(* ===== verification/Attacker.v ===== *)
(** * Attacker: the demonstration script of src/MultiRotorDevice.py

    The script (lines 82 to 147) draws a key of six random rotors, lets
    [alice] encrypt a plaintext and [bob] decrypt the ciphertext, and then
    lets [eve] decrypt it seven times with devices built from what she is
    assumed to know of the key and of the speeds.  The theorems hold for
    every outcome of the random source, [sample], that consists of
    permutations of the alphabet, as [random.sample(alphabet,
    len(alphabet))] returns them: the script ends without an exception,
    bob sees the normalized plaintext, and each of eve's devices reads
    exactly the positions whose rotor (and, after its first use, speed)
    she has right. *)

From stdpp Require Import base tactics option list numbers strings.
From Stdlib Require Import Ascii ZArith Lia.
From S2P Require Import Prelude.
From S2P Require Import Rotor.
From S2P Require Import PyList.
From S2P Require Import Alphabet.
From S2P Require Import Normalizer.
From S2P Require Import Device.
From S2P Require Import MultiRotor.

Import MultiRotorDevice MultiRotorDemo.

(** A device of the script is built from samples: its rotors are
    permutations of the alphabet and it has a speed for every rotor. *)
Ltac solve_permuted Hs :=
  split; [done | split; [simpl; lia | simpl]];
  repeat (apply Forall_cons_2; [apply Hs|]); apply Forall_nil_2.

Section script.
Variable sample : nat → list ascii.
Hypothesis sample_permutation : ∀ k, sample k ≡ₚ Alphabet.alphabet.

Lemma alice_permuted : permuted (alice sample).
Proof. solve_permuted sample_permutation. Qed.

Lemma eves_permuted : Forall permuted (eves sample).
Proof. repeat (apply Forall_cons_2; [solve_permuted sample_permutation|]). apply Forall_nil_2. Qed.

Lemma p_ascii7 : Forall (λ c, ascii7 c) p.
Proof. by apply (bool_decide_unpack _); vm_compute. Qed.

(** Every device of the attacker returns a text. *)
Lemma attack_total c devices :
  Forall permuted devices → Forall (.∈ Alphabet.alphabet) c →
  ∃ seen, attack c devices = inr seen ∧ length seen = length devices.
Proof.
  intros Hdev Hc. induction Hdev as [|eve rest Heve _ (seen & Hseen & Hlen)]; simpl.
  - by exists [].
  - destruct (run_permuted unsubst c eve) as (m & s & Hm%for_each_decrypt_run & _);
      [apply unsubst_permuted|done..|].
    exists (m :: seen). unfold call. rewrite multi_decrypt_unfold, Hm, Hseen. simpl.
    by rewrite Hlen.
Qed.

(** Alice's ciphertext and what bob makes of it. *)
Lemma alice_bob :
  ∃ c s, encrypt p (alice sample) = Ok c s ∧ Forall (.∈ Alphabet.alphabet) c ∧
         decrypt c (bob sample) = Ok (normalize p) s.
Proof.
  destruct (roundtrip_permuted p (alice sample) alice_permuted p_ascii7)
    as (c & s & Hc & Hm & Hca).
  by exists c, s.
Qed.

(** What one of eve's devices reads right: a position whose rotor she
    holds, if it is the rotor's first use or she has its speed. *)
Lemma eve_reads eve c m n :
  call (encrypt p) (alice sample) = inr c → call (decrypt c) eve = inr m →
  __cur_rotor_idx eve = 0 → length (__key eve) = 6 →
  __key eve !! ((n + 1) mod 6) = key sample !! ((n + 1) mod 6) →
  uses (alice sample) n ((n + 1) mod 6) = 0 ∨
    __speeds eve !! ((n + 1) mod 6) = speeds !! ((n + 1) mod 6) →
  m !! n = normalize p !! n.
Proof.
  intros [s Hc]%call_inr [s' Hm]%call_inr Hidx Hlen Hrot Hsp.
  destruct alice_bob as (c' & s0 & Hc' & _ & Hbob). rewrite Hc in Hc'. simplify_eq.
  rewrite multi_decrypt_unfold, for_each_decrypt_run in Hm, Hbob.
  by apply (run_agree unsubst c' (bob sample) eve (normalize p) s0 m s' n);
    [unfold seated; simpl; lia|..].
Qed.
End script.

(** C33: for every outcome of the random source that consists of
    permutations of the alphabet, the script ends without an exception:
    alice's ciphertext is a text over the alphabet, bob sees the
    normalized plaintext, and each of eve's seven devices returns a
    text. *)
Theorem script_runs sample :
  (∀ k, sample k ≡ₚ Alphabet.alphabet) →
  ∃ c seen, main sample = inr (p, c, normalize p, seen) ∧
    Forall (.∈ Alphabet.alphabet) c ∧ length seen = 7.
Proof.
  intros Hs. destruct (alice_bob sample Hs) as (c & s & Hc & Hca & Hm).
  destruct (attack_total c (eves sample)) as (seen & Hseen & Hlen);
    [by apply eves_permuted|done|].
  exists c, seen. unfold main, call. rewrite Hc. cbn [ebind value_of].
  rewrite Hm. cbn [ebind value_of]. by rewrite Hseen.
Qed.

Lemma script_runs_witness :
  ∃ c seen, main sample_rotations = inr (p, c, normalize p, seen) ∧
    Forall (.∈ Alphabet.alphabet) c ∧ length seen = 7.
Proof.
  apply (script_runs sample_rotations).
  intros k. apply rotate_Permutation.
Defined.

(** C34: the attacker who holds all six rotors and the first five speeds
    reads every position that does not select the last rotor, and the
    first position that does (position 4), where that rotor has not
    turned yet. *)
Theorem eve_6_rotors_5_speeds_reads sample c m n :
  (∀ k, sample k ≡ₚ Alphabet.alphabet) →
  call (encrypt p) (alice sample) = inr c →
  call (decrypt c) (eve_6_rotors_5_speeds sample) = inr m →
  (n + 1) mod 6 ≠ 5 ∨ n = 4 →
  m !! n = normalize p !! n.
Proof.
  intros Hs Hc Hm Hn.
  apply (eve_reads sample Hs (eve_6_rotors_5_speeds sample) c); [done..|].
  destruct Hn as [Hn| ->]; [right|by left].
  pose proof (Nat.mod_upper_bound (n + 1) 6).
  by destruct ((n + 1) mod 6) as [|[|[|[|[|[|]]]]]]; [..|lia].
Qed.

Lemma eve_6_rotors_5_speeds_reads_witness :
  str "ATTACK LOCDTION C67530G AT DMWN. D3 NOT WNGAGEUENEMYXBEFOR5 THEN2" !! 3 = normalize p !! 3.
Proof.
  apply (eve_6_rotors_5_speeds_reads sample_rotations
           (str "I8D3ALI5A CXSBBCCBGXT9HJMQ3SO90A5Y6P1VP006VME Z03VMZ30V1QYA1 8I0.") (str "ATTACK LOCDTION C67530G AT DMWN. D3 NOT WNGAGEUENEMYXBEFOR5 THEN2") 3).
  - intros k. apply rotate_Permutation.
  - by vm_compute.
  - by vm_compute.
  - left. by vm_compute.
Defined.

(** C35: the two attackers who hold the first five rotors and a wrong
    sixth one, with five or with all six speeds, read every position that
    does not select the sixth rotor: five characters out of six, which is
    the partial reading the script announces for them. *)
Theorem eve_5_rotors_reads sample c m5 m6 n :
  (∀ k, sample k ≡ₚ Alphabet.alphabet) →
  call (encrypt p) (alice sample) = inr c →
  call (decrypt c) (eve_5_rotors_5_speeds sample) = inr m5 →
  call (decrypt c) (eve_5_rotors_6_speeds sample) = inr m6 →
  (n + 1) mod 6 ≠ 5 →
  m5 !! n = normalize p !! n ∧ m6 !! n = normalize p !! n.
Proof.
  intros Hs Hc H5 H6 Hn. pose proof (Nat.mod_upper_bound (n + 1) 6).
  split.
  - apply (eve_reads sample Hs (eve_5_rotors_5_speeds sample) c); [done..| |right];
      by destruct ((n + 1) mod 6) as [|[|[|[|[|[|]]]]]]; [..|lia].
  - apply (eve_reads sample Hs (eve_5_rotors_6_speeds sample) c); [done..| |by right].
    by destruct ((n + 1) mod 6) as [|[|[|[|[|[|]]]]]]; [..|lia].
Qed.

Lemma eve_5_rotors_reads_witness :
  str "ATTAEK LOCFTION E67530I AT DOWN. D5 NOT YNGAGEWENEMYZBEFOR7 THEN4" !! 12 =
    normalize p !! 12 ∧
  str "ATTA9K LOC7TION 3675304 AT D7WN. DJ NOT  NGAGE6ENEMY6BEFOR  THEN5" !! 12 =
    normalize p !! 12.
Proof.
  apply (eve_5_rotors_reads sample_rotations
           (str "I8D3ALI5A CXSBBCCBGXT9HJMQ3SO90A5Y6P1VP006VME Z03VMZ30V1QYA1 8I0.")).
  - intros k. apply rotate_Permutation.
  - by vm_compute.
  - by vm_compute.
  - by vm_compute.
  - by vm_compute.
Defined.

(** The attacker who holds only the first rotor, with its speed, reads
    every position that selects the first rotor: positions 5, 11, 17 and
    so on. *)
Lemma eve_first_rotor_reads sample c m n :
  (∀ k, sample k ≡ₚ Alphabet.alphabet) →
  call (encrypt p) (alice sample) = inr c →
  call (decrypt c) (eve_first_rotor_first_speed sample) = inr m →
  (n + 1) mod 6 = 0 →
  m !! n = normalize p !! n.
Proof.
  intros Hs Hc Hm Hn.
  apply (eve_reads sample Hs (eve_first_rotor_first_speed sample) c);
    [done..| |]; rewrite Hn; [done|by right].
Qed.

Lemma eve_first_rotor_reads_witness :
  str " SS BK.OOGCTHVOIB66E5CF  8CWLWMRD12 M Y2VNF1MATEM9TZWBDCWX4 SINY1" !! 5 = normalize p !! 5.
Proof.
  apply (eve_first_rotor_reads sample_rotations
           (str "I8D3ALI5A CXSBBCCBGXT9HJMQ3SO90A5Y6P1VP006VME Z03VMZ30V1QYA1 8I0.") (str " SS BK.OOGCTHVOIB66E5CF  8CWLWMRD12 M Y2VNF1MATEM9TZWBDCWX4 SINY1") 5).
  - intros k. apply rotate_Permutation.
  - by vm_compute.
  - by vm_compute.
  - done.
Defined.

## EXERCISE DESCRIPTION
Here, the lines to copy run from the one containing "every position that selects" to the final line of the listing; copy them exactly and nothing else.

## ANSWER FOR THIS EXERCISE
    every position that selects the first rotor: positions 5, 11, 17 and
    so on. *)
Lemma eve_first_rotor_reads sample c m n :
  (∀ k, sample k ≡ₚ Alphabet.alphabet) →
  call (encrypt p) (alice sample) = inr c →
  call (decrypt c) (eve_first_rotor_first_speed sample) = inr m →
  (n + 1) mod 6 = 0 →
  m !! n = normalize p !! n.
Proof.
  intros Hs Hc Hm Hn.
  apply (eve_reads sample Hs (eve_first_rotor_first_speed sample) c);
    [done..| |]; rewrite Hn; [done|by right].
Qed.

Lemma eve_first_rotor_reads_witness :
  str " SS BK.OOGCTHVOIB66E5CF  8CWLWMRD12 M Y2VNF1MATEM9TZWBDCWX4 SINY1" !! 5 = normalize p !! 5.
Proof.
  apply (eve_first_rotor_reads sample_rotations
           (str "I8D3ALI5A CXSBBCCBGXT9HJMQ3SO90A5Y6P1VP006VME Z03VMZ30V1QYA1 8I0.") (str " SS BK.OOGCTHVOIB66E5CF  8CWLWMRD12 M Y2VNF1MATEM9TZWBDCWX4 SINY1") 5).
  - intros k. apply rotate_Permutation.
  - by vm_compute.
  - by vm_compute.
  - done.
Defined.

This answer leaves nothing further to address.